One locus, CliμD19, showed a very high proportion of non-amplifying alleles (0.60) and was thus excluded from further analyses. The six other loci showed no evidence of heterozygote deficit, suggesting that null alleles, if present, were at low frequency (Table 1). Among the 372 DNA extracts analysed, 351 (94.3%) amplified at these six loci. The number of allele per locus ranged from 8 to 22 (mean number of alleles per locus = 14.5). The polymorphism information content (PIC) calculated with the program cervus 3.0 [27,28] was high, ranging from 0.602 to 0.869 (mean PIC = 0.784). We genotyped 96 individuals twice to estimate genotyping error rate (allelic dropout and false alleles). We observed only one difference at one locus for one individual between the replicates, i.e., a genotypic error rate of 1/(96x6) = 0.17%, a value within the normal range for genotypes obtained from invasive samples like blood [29]. The genotypes of the 351 individuals that were used in the parentage analyses (see below) are shown in S1 Table.

Parentage analyses

Parentage analyses were conducted following the likelihood-based approach implemented in the program cervus 3.0 [27,28]. For each offspring, the program calculates the relative likelihood of parentage (LOD scores) for all possible parent pairs, thus allowing us to determine the most likely parent pair. Using allele frequency data from the population, the program then runs a simulation to estimate the critical LOD score value necessary for assignment at greater than 95% or 80% confidence levels. We used the following simulation parameters: 10,000 cycles, a proportion of missing values of 1% (value inferred from the data) and assuming that 90% of the parents were sampled (see above). We chose a genotypic error rate of 2% per locus to account for the occurrence of mistyping (estimated at a rate of 0.17%, see above), possible null alleles at low frequency, and mutations [28]. To evaluate the robustness of our results, we also performed analyses with slightly different values for the proportion of sampled parents (80 and 100%) and the error rate (1%).

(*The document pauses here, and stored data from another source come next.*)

(** * gyt: a shallow embedding of [models.py] and of the commands of [cli.py]

    The development follows the two source files.  Python values are
    modelled as follows.

    - [str] is a Rocq [string]: the string stands for the UTF-8 bytes of the
      text, so that [str.encode()] is the list of its characters' codes.
    - a [datetime] is the record of its fields; its time zone is [None] (what
      [datetime.now()] gives) or a fixed offset (what [fromisoformat] gives).
    - a value read from a JSON document is a [json] tree; a [dict] is an
      association list in insertion order.
    - a file under [.gyt] holds a text; [json.dumps] and [json.loads] are
      taken at the level of documents (see [text]).
    - operations that raise return in [result]; operations on the repository
      thread a [world] (the [.gyt] directory and the trace of effects). *)

From Stdlib Require Import ZArith List String Ascii Bool Lia DecimalString.
Import ListNotations.

Local Open Scope string_scope.
Local Open Scope Z_scope.

(** ** Exceptions and results *)

Inductive exn : Type :=
| KeyError (key : string)
| TypeError
| ValueError
| AttributeError
| FileNotFoundError
| JSONDecodeError
| Exit (code : Z)          (* typer.Exit(code) *)
| Untyped.                 (* a field holds a value outside its declared type:
                              Python carries it along unchecked, the typed
                              embedding stops there *)

Inductive result (A : Type) : Type :=
| Ok (a : A)
| Raise (e : exn).
Arguments Ok {A} a.
Arguments Raise {A} e.

Definition rbind {A B} (r : result A) (k : A -> result B) : result B :=
  match r with
  | Ok a => k a
  | Raise e => Raise e
  end.

Declare Scope result_scope.
Delimit Scope result_scope with result.
Notation "'let?' x ':=' r 'in' k" := (rbind r (fun x => k))
  (at level 10, x pattern, r at level 100, k at level 200) : result_scope.
Local Open Scope result_scope.

(** [[f(x) for x in xs]] for an [f] that may raise: the first exception wins. *)
Fixpoint traverse {A B} (f : A -> result B) (xs : list A) : result (list B) :=
  match xs with
  | [] => Ok []
  | x :: xs' =>
      let? y := f x in
      let? ys := traverse f xs' in
      Ok (y :: ys)
  end.

(** ** Decimal fields of fixed width *)

Definition digit (d : Z) : ascii := ascii_of_nat (48 + Z.to_nat d).

Definition digit_val (c : ascii) : option Z :=
  let n := Z.of_nat (nat_of_ascii c) in
  if (48 <=? n) && (n <=? 57) then Some (n - 48) else None.

(** ["%0wd" % v] for [0 <= v < 10^w]. *)
Fixpoint zpad (w : nat) (v : Z) : string :=
  match w with
  | O => ""
  | S w' => String (digit (v / 10 ^ Z.of_nat w')) (zpad w' (v mod 10 ^ Z.of_nat w'))
  end.

(** Reads exactly [w] decimal digits, most significant first. *)
Fixpoint read_digits (w : nat) (acc : Z) (s : string) : option (Z * string) :=
  match w with
  | O => Some (acc, s)
  | S w' =>
      match s with
      | String c s' =>
          match digit_val c with
          | Some d => read_digits w' (acc * 10 + d) s'
          | None => None
          end
      | EmptyString => None
      end
  end.

Definition expect (c : ascii) (s : string) : option string :=
  match s with
  | String c' s' => if Ascii.eqb c c' then Some s' else None
  | EmptyString => None
  end.

(** [s.find(c)]: the text before and after the first [c]. *)
Fixpoint find_char (c : ascii) (s : string) : option (string * string) :=
  match s with
  | EmptyString => None
  | String c' s' =>
      if Ascii.eqb c c' then Some ("", s')
      else match find_char c s' with
           | Some (a, b) => Some (String c' a, b)
           | None => None
           end
  end.

(** ** datetime *)

Record datetime : Type := mk_datetime {
  year : Z;
  month : Z;
  day : Z;
  hour : Z;
  minute : Z;
  second : Z;
  microsecond : Z;
  tzinfo : option Z        (* UTC offset in microseconds of a fixed-offset zone *)
}.

Definition is_leap (y : Z) : bool :=
  (y mod 4 =? 0) && (negb (y mod 100 =? 0) || (y mod 400 =? 0)).

Definition days_in_month (y m : Z) : Z :=
  if m =? 2 then (if is_leap y then 29 else 28)
  else if (m =? 4) || (m =? 6) || (m =? 9) || (m =? 11) then 30
  else 31.

Definition in_range (lo v hi : Z) : bool := (lo <=? v) && (v <=? hi).

Definition day_us : Z := 86400000000.

(** The checks of the [datetime] and [timezone] constructors. *)
Definition valid_datetime (d : datetime) : bool :=
  in_range 1 (year d) 9999 && in_range 1 (month d) 12 &&
  in_range 1 (day d) (days_in_month (year d) (month d)) &&
  in_range 0 (hour d) 23 && in_range 0 (minute d) 59 &&
  in_range 0 (second d) 59 && in_range 0 (microsecond d) 999999 &&
  match tzinfo d with
  | None => true
  | Some off => (- day_us <? off) && (off <? day_us)
  end.

(** [_format_time] with [timespec='auto']. *)
Definition format_time (hh mm ss us : Z) : string :=
  zpad 2 hh ++ ":" ++ zpad 2 mm ++ ":" ++ zpad 2 ss ++
  (if us =? 0 then "" else "." ++ zpad 6 us).

(** [_format_offset]. *)
Definition format_offset (off : option Z) : string :=
  match off with
  | None => ""
  | Some o =>
      let sign := if o <? 0 then "-" else "+" in
      let a := Z.abs o in
      let hh := a / 3600000000 in
      let r := a mod 3600000000 in
      let mm := r / 60000000 in
      let r' := r mod 60000000 in
      let ss := r' / 1000000 in
      let us := r' mod 1000000 in
      sign ++ zpad 2 hh ++ ":" ++ zpad 2 mm ++
      (if r' =? 0 then ""
       else ":" ++ zpad 2 ss ++ (if us =? 0 then "" else "." ++ zpad 6 us))
  end.

(** [datetime.isoformat()]. *)
Definition isoformat (d : datetime) : string :=
  zpad 4 (year d) ++ "-" ++ zpad 2 (month d) ++ "-" ++ zpad 2 (day d) ++ "T" ++
  format_time (hour d) (minute d) (second d) (microsecond d) ++
  format_offset (tzinfo d).

(** [_parse_hh_mm_ss_ff]: [HH[:MM[:SS[.fff[fff]]]]], the whole string. *)
Definition parse_fraction (s : string) : option Z :=
  match read_digits 3 0 s with
  | Some (ms, "") => Some (ms * 1000)
  | Some (ms, rest) =>
      match read_digits 3 ms rest with
      | Some (us, "") => Some us
      | _ => None
      end
  | None => None
  end.

Definition parse_hh_mm_ss_ff (s : string) : option (Z * Z * Z * Z) :=
  match read_digits 2 0 s with
  | None => None
  | Some (hh, "") => Some (hh, 0, 0, 0)
  | Some (hh, s1) =>
      match expect ":" s1 with
      | None => None
      | Some s2 =>
          match read_digits 2 0 s2 with
          | None => None
          | Some (mm, "") => Some (hh, mm, 0, 0)
          | Some (mm, s3) =>
              match expect ":" s3 with
              | None => None
              | Some s4 =>
                  match read_digits 2 0 s4 with
                  | None => None
                  | Some (ss, "") => Some (hh, mm, ss, 0)
                  | Some (ss, s5) =>
                      match expect "." s5 with
                      | None => None
                      | Some s6 =>
                          match parse_fraction s6 with
                          | Some us => Some (hh, mm, ss, us)
                          | None => None
                          end
                      end
                  end
              end
          end
      end
  end.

Ten juveniles, four candidate mothers, and four candidate fathers were excluded from the analyses, because they did not amplify at one or more loci. Overall, 120 (88%) juveniles were assigned to a parent-offspring trio (38 and 82 at the 95% and 80% confidence levels, respectively). These assignments allowed us to infer 70 different parent pairs (13 pairs were inferred at least once from 95% confidence levels, while 57 pairs were inferred from 80% confidence levels). Some males and females contributed to more than one of the 70 different mother-father pairs inferred. In total, 51 (44%) of the 116 candidate males and 49 (48%) of the 102 candidate females reproduced, i.e., they were assigned as parent to at least one juvenile at 95 or 80% confidence levels. Very similar results were obtained when the proportion of sampled parents and the error rates were set to alternate values (not shown).

Reproductive success.

Parentage was inferred for all offspring produced in the dovecote during the 20 months of the study. (Pairs that did not produce at least one juvenile during this period were therefore not included in this analysis.) Because not all adults were present in the dovecote during the 20 months and because we could not precisely evaluate the length of their stay in the dovecote, we measured the reproductive success of a parent pair as the number of juveniles that they produced by clutch. Feral pigeons lay one to two eggs per clutch. The reproductive success of the observed parent pairs was thus between one and two.

We used a generalized linear model with Binomial response to assess whether the probability of a pair having two offspring per clutch (given that the pair reproduced) was influenced by the relatedness between parents and by average monthly temperature and total precipitations during the time of incubation and the first weeks of growth of the chicks. All calculations were performed with the R statistical program using the “glm” function from the lme4 package [30].

Finally, we examined whether the breeding pairs observed in our study were on average more related than an equal number of pairs selected at random i) among all males and females present in the dovecote, and ii) among all males and females identified as breeders. We used the software program GenAlEx 6 [31] to calculate Queller and Goodnight’s r unbiased estimator of genetic relatedness [32]. This index is a measure of the degree to which the genetic similarity between two individuals exceeds the similarity between individuals randomly drawn from the population. Estimated relatedness values range from −1 to +1. Full siblings are expected to have a mean relatedness of 0.5 and unrelated individuals are expected to have a mean relatedness of 0.0 [33]. Negative values are observed when the allele frequencies of the two individuals differ from the population mean in opposite directions [32], i.e. they are less similar than expected by chance.

Results and Discussion

Genetic relatedness of couples and reproductive success

We studied whether the relatedness between mates had an influence on their reproductive success, measured as the number of juveniles per clutch (pairs that did not produce at least one juvenile were not included in this analysis). Mean temperature and total precipitations at the time of breeding were not retained during model selection based on AIC criteria, suggesting that breeding success is not affected by climatic conditions in our study population. We found that the probability of a pair having two offspring per clutch was negatively impacted by the level of relatedness within pairs (Estimate = -4.39, p-value = 0.006, null deviance = 91.91 on 101 degrees of freedom; Fig 1). This result indicates the existence of an inbreeding depression in our study population. A similar result was previously obtained in an experimental population of pigeons [34]; by performing controlled crosses, the authors of the study showed that parental relatedness does not affect egg production or hatching rate, but markedly decreases young viability. This accords with the observation that inbreeding depression seems to be a common phenomenon in natural bird populations (e.g. [5,8,35]).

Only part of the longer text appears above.